When I was a child, I wanted nothing more than for it to be Christmas everyday. Had this been the case, I would find my fulfillment in opening a brand new Nintendo Wii for weeks on end. ABC Family’s 25 Days of Christmas would round up to a nice 365 days. Don’t even get me started on eggnog. And lest we forget, there would be no school.

Of course, looking at this concept now, I think I would get sick from sugar and Burl Ives. Still, for many, it is sad to see the Christmas season come to a close. The last few uneaten candy canes are scattered about the house, Santa is deflated in the front yard, and human beings rather than polar bears once again consume Coca-Cola.

These passing things only signify the secular celebration of Christmas, the creed of which proclaims the season to end roughly on December 26th. For the Church however, the season goes on quite a bit longer than the department stores would let us think. In the liturgical calendar, the Christmas season has only just ended with the Feast of the Baptism of the Lord on Sunday. We now return to our regularly scheduled programming of Ordinary Time that, as the name suggests, is less painted by the mystery of the Incarnation and more by the earthly ministry of Jesus, his miracles and parables.

But, we must not separate Ordinary Time from the joyful celebration of Christmas. Christmas is not just the biggest birthday party of the year, but rather it is when we magnify our belief that God, “by the Holy Spirit, was incarnate of the Virgin Mary, and became man.” In Ordinary Time, we see those 33 years he remained man on earth, healing, teaching, and saving. These all stem from the Incarnation itself. 

Saint Thomas Aquinas writes, “inasmuch as He wished to draw nigh to us by taking flesh, He greatly drew us to know Him” (ST III, q. 1, a. 2). God makes himself known to man in the Incarnation. Yet Christ’s birth was not the end of God’s self-revelation. Man came to know God more and more in and through the earthly ministry of Christ, culminating in the Paschal Mystery. As Christ, fully God and fully man, now reigns from heaven, he continues to make himself known in the sacraments.

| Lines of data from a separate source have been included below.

Lemma append_argv_ok args c out argv argvlen w :
  denotes argv argvlen args -> pending c out -> 2 * zlen (out ++ command args) <= INT_MAX ->
  exists st c' w', redisAppendCommandArgv c (zlen args) argv argvlen w = Ok (st, c', w') /\
    alloc_only w w' /\ w_live w' = w_live w /\
    c_fd c' = c_fd c /\ c_flags c' = c_flags c /\ c_reader c' = c_reader c /\
    ((st = REDIS_OK /\ pending c' (out ++ command args) /\ c_err c' = c_err c) \/
     (st = REDIS_ERR /\ pending c' out /\ c_err c' = REDIS_ERR_OOM /\ ~ no_oom w)).
Proof.
  intros Hd Hp Hmax. apply append_formatted_ok; [|done|done]. apply format_argv_ok; [done|done|].
  rewrite length_app in Hmax. climits.
Qed.

(** ** Appending and writing in any order *)

Inductive client_op :=
| OpAppend (args : list (list char))
| OpWrite.

Definition run_op (o : client_op) (c : redisContext) : M redisContext :=
  match o with
  | OpAppend args =>
      let* (_, c) := redisAppendCommandArgv c (zlen args) args (Some ((fun s => zlen s) <$> args)) in ret c
  | OpWrite => let* (_, c, _) := redisBufferWrite c in ret c
  end.

Fixpoint run_ops (ops : list client_op) (c : redisContext) : M redisContext :=
  match ops with
  | [] => ret c
  | o :: ops => let* c := run_op o c in run_ops ops c
  end.

(** The bytes an operation adds. *)
Definition op_bytes (o : client_op) : list char :=
  match o with OpAppend args => command args | OpWrite => [] end.

Lemma denotes_lengths args : denotes args (Some ((fun s => zlen s) <$> args)) args.
Proof.
  intros j s Hj. exists s. unfold arg_len. rewrite list_lookup_fmap, Hj. split; [done|]. by apply take_ge.
Qed.

(** Nothing but the answers and the calls of the kernel changes. *)
Lemma run_op_ok o c out w :
  no_oom w -> pending c out -> 2 * zlen (out ++ op_bytes o) <= INT_MAX -> w_os w <> [] ->
  exists c' out' w' t, run_op o c w = Ok (c', w') /\ calls w t w' /\ pending c' out' /\
    sent (c_fd c) t ++ out' = out ++ op_bytes o /\ c_fd c' = c_fd c /\
    (length (w_os w) <= S (length (w_os w')))%nat.
Proof.
  intros Hw Hp Hmax Hos. destruct o as [args|]; cbn [run_op op_bytes] in *.
  - destruct (append_argv_ok args c out args _ w (denotes_lengths args) Hp Hmax)
      as (st & c' & w' & E & Ha & Hl & Hfd & _ & _ & Hcase).
    destruct Hcase as [(-> & Hp' & _)|(_ & _ & _ & Hno)]; [|done].
    apply (alloc_only_add_live_eq 0 w w' Hw) in Ha as ->; [|lia]. rewrite add_live_0 in *.
    exists c', (out ++ command args), w, []. rewrite (bind_ok _ _ _ _ _ E).
    split_and!; [done|apply calls_nil|done|done|done|lia].
  - destruct (w_os w) as [|a os] eqn:Ea; [done|]. rewrite app_nil_r.
    destruct (Z.eqb_spec (c_err c) 0) as [He|He].
    2: { assert (redisBufferWrite c w = Ok (REDIS_ERR, c, false, w)) as E.
         { unfold redisBufferWrite. by rewrite (proj2 (Z.eqb_neq _ _) He). }
         exists c, out, w, []. rewrite (bind_ok _ _ _ _ _ E), Ea.
         split_and!; [done|apply calls_nil|done|done|done|cbn; lia]. }
    destruct (decide (out = [])) as [->|Hne].
    { exists c, [], w, []. rewrite (bind_ok _ _ _ _ _ (redisBufferWrite_empty c w He Hp)), Ea.
      split_and!; [done|apply calls_nil|done|done|done|cbn; lia]. }
    destruct (Z.leb_spec 0 (sr_val a)) as [Hv|Hv].
    + destruct (redisBufferWrite_accepted c out a os w) as (b' & Hb' & Hs' & E); try done.
      set (k := Z.min _ _) in *. eexists _, (drop (Z.to_nat k) out), _, [(SysWrite (c_fd c) out, k)].
      rewrite (bind_ok _ _ _ _ _ E). split_and!; [reflexivity|by split|by exists b'| |done|cbn; lia].
      cbn. rewrite Z.eqb_refl, app_nil_r. apply take_drop.
    + destruct (redisBufferWrite_refused c out a os w) as (st & c' & wd & E & Hc); try done.
      exists c', out, (set_errno (sr_errno a) (logged (SysWrite (c_fd c) out, -1) os w)), [(SysWrite (c_fd c) out, -1)].
      rewrite (bind_ok _ _ _ _ _ E). split_and!; [done|by split| | | |cbn; lia].
      * destruct Hc as [(_ & _ & _ & -> & _)|(_ & (_ & _ & _ & Hob & _) & _)]; [done|].
        destruct Hp as (b & Hb). exists b. by rewrite Hob.
      * cbn. by rewrite Z.eqb_refl.
      * destruct Hc as [(_ & _ & _ & -> & _)|(_ & (_ & Hfd & _) & _)]; done.
Qed.

(** C26: no byte is lost, repeated or reordered on the way out.  After any
    sequence of appended commands and write attempts, with the kernel taking
    everything, a part or nothing each time, or failing, what it has accepted
    followed by what is still in the output buffer is what was in the buffer at
    the start followed by the appended commands, in order; the program never
    faults and holds as many blocks as before. *)
Theorem write_conserves ops c out w :
  no_oom w -> pending c out -> 2 * zlen (out ++ concat (op_bytes <$> ops)) <= INT_MAX ->
  (length ops <= length (w_os w))%nat ->
  exists c' out' w' t, run_ops ops c w = Ok (c', w') /\ calls w t w' /\ pending c' out' /\
    sent (c_fd c) t ++ out' = out ++ concat (op_bytes <$> ops).
Proof.
  revert c out w. induction ops as [|o ops IH]; intros c out w Hw Hp Hmax Hlen.
  - exists c, out, w, []. split_and!; [done|apply calls_nil|done|by rewrite app_nil_r].
  - cbn [fmap list_fmap concat length run_ops] in *. rewrite !length_app in Hmax.
    destruct (run_op_ok o c out w Hw Hp) as (c1 & out1 & w1 & t1 & E1 & C1 & Hp1 & Hs1 & Hfd & Hl1).
    { rewrite length_app. lia. } { intros Hnil. rewrite Hnil in Hlen. cbn in Hlen. lia. }
    assert (zlen out1 <= zlen out + zlen (op_bytes o)) as Hle.
    { rewrite <- Nat2Z.inj_add, <- length_app, <- Hs1, length_app. lia. }
    destruct (IH c1 out1 w1) as (c2 & out2 & w2 & t2 & E2 & C2 & Hp2 & Hs2).
    { unfold no_oom. by rewrite (cl_alloc _ _ _ C1). } { done. } { rewrite length_app. lia. } { lia. }
    exists c2, out2, w2, (t1 ++ t2). rewrite (bind_ok _ _ _ _ _ E1). split_and!; [done|by eapply calls_app|done|].
    rewrite sent_app, <- app_assoc. rewrite Hfd in Hs2. rewrite Hs2, app_assoc, Hs1. by rewrite <- app_assoc.
Qed.

(** ** A command and its reply *)

Lemma block_for_reply_ok c args v xs writes answers os w :
  quiescent c -> pending c (command args) -> no_oom w -> value_ok 2 v ->
  concat xs = encode v -> 2 * (CONSUMED + zlen (encode v)) <= INT_MAX ->
  flushes writes (zlen (command args)) -> Forall2 delivers answers xs -> w_os w = writes ++ answers ++ os ->
  exists c' t,
    __redisBlockForReply c w = Ok (Some (Obj (w_next w)), c', io os (w_trace w ++ t) (w_errno w) (stored [v] w)) /\
    sent (c_fd c) t = command args /\ forallb quiet t = true /\ pending c' [] /\ quiescent c' /\ c_fd c' = c_fd c.
Proof.
  intros Hqu Hp Hw Hok Hcat Hmax Hfl Hans Hos.
  destruct (quiescent_session c w (command args) writes xs answers [v]) as [Hs Hdr]; try done.
  { by apply Forall_singleton. } { by cbn; rewrite app_nil_r. } { by rewrite Hcat. }
  destruct (redisGetReply_ok c w _ writes xs answers v [] w os (w_trace w) (w_errno w) Hs)
    as (c2 & out2 & writes2 & as2 & xs2 & t2 & Hs2 & Hfd2 & Hsent & Hq & Hout & E2).
  rewrite (Hout Hdr) in *. pose proof (session_end _ _ _ _ _ _ _ Hs2) as [-> _].
  pose proof (session_quiescent _ _ _ _ _ _ _ Hs2 (redisGetReply_trimmed _ _ _ _ _ _ E2)) as Hqu2.
  destruct Hs2 as [_ _ Hp2 Hfl2 _]. destruct writes2 as [|a writes2]; [|cbn in Hfl2; lia].
  exists c2, t2. rewrite app_nil_r in Hsent. split_and!; try done.
  unfold __redisBlockForReply. rewrite (qu_block _ Hqu). rewrite <- Hos, io_id in E2.
  rewrite (bind_ok _ _ _ _ _ E2). change (negb (REDIS_OK =? REDIS_OK)) with false. cbn iota.
  destruct (next_world_stored v [] w) as [-> _]. by rewrite stored_nil.
Qed.

(** Appending leaves the reader alone. *)
Lemma quiescent_append c c' :
  quiescent c -> c_err c' = c_err c -> c_flags c' = c_flags c -> c_reader c' = c_reader c -> quiescent c'.
Proof.
  intros [He Hb Hr] Ee Ef Er. split; [congruence| |by rewrite Er]. unfold has_flag in *. by rewrite Ef.
Qed.

(** C9: a command end to end.  On an idle blocking context
    [redisCommandArgv] writes exactly the encoding of its arguments, whatever
    partial writes the kernel makes of it, reads whatever pieces the encoding of
    the server's reply [v] arrives in, and returns the object of [v]; nothing
    else is allocated or sent, and the context is idle again: the next command
    finds it as this one did. *)
Theorem command_reply c argv argvlen args v xs writes answers os w :
  quiescent c -> pending c [] -> no_oom w -> denotes argv argvlen args -> value_ok 2 v ->
  2 * zlen (command args) <= INT_MAX -> concat xs = encode v -> 2 * (CONSUMED + zlen (encode v)) <= INT_MAX ->
  flushes writes (zlen (command args)) -> Forall2 delivers answers xs -> w_os w = writes ++ answers ++ os ->
  exists c' t,
    redisCommandArgv c (zlen args) argv argvlen w =
      Ok (Some (Obj (w_next w)), c', io os (w_trace w ++ t) (w_errno w) (stored [v] w)) /\
    sent (c_fd c) t = command args /\ pending c' [] /\ quiescent c' /\ c_fd c' = c_fd c.
Proof.
  intros Hqu Hp Hw Hd Hok Hmax Hcat Hmax2 Hfl Hans Hos.
  destruct (append_argv_ok args c [] argv argvlen w Hd Hp Hmax)
    as (st & c1 & w1 & E & Ha & Hl & Hfd & Hflags & Hrd & Hcase).
  destruct Hcase as [(-> & Hp1 & He1)|(_ & _ & _ & Hno)]; [|done].
  apply (alloc_only_add_live_eq 0 w w1 Hw) in Ha as ->; [|lia]. rewrite add_live_0 in E.
  destruct (block_for_reply_ok c1 args v xs writes answers os w) as (c2 & t & E2 & Hs & _ & Hp2 & Hq2 & Hfd2);
    try done; [by eapply quiescent_append|].
  exists c2, t. rewrite Hfd in *. split_and!; [|done..].
  unfold redisCommandArgv. rewrite (bind_ok _ _ _ _ _ E). change (negb (REDIS_OK =? REDIS_OK)) with false. done.
Qed.
End properties.

(** A connected context on descriptor 3, as [redisConnect] leaves it. *)
Definition empty_sds : sdshdr := mkSds 0 0 [NUL].
Definition demo_context : redisContext :=
  mkContext 0 [] 3 (Z.lor REDIS_BLOCK REDIS_CONNECTED) (Some empty_sds) (Some (at_buf empty_sds 0 fresh_core)).

Lemma empty_sds_wf : sds_wf empty_sds.
Proof. by split. Qed.

Lemma demo_quiescent : quiescent demo_context /\ pending demo_context [].
Proof.
  split; [|by exists empty_sds; split_and!; [|apply empty_sds_wf|]].
  split; [done|done|]. exists (at_buf empty_sds 0 fresh_core), fresh_core.
  split_and!; [done| |apply fresh_idle]. exists empty_sds, 0, fresh_core.
  split_and!; try done; apply (idle_ready _ fresh_idle).
Qed.

(** The answer to a [read] that delivers the bytes [x]. *)
Definition data (x : list char) : sysret := mkRet (zlen x) 0 x 0.

Lemma delivers_data x : x <> [] -> zlen x <= READ_SIZE -> delivers (data x) x.
Proof. intros. split_and!; cbn; done || lia. Qed.

(** The write of [PING] is split, and its reply arrives byte by byte. *)
Definition pong : list (list char) := (fun ch => [ch]) <$> encode (VStatus (lit "PONG")).

Lemma command_reply_witness :
  let w := set_os ([answer 5; answer 0; answer 100] ++ (data <$> pong)) world0 in
  exists c' t,
    @redisCommandArgv no_strerror demo_context 1 [lit "PING"] (Some [4]) w =
      Ok (Some (Obj 1%nat), c', io [] t 0 (stored [VStatus (lit "PONG")] w)) /\
    sent 3 t = command [lit "PING"] /\ pending c' [] /\ quiescent c' /\ c_fd c' = 3.
Proof.
  refine (@command_reply no_strerror demo_context [lit "PING"] (Some [4]) [lit "PING"] (VStatus (lit "PONG")) pong
    [answer 5; answer 0; answer 100] (data <$> pong) [] _ _ _ _ _ _ _ _ _ _ _ _).
  - exact (proj1 demo_quiescent).
  - exact (proj2 demo_quiescent).
  - reflexivity.
  - exact (denotes_lengths [lit "PING"]).
  - repeat constructor; discriminate.
  - vm_compute. discriminate.
  - vm_compute. reflexivity.
  - vm_compute. discriminate.
  - vm_compute. repeat split; discriminate.
  - unfold pong. rewrite Forall2_fmap_l. apply Forall_Forall2_diag, Forall_fmap, Forall_forall.
    intros x _. apply delivers_data; [done|vm_compute; discriminate].
  - vm_compute. reflexivity.
Defined.

(** Two replies in three packets, the first of which holds one and a half. *)
Definition two_replies : list value := [VInteger 1; VBulk (lit "ab")].
Definition two_packets : list (list char) := [encode (VInteger 1) ++ lit "$2"; CRLF; lit "ab" ++ CRLF].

The entrance antiphon for the Christmas Vigil tells us: “Today you will know that the Lord will come, and he will save us, and in the morning you will see his glory” (Exod 16:6–7). The glory of the Incarnate Lord is not seen just on December 25th, but everyday. The Eucharist, by which the Incarnate Lord is made present to us at Mass, communicates his glory every time the Sacrifice of the Mass is celebrated, which we witness every week or even every day. We can know today that the Lord will come and know that we will see his glory again the next day, and the next day, and the next day. Thus, we may rejoice: Christmas is every day.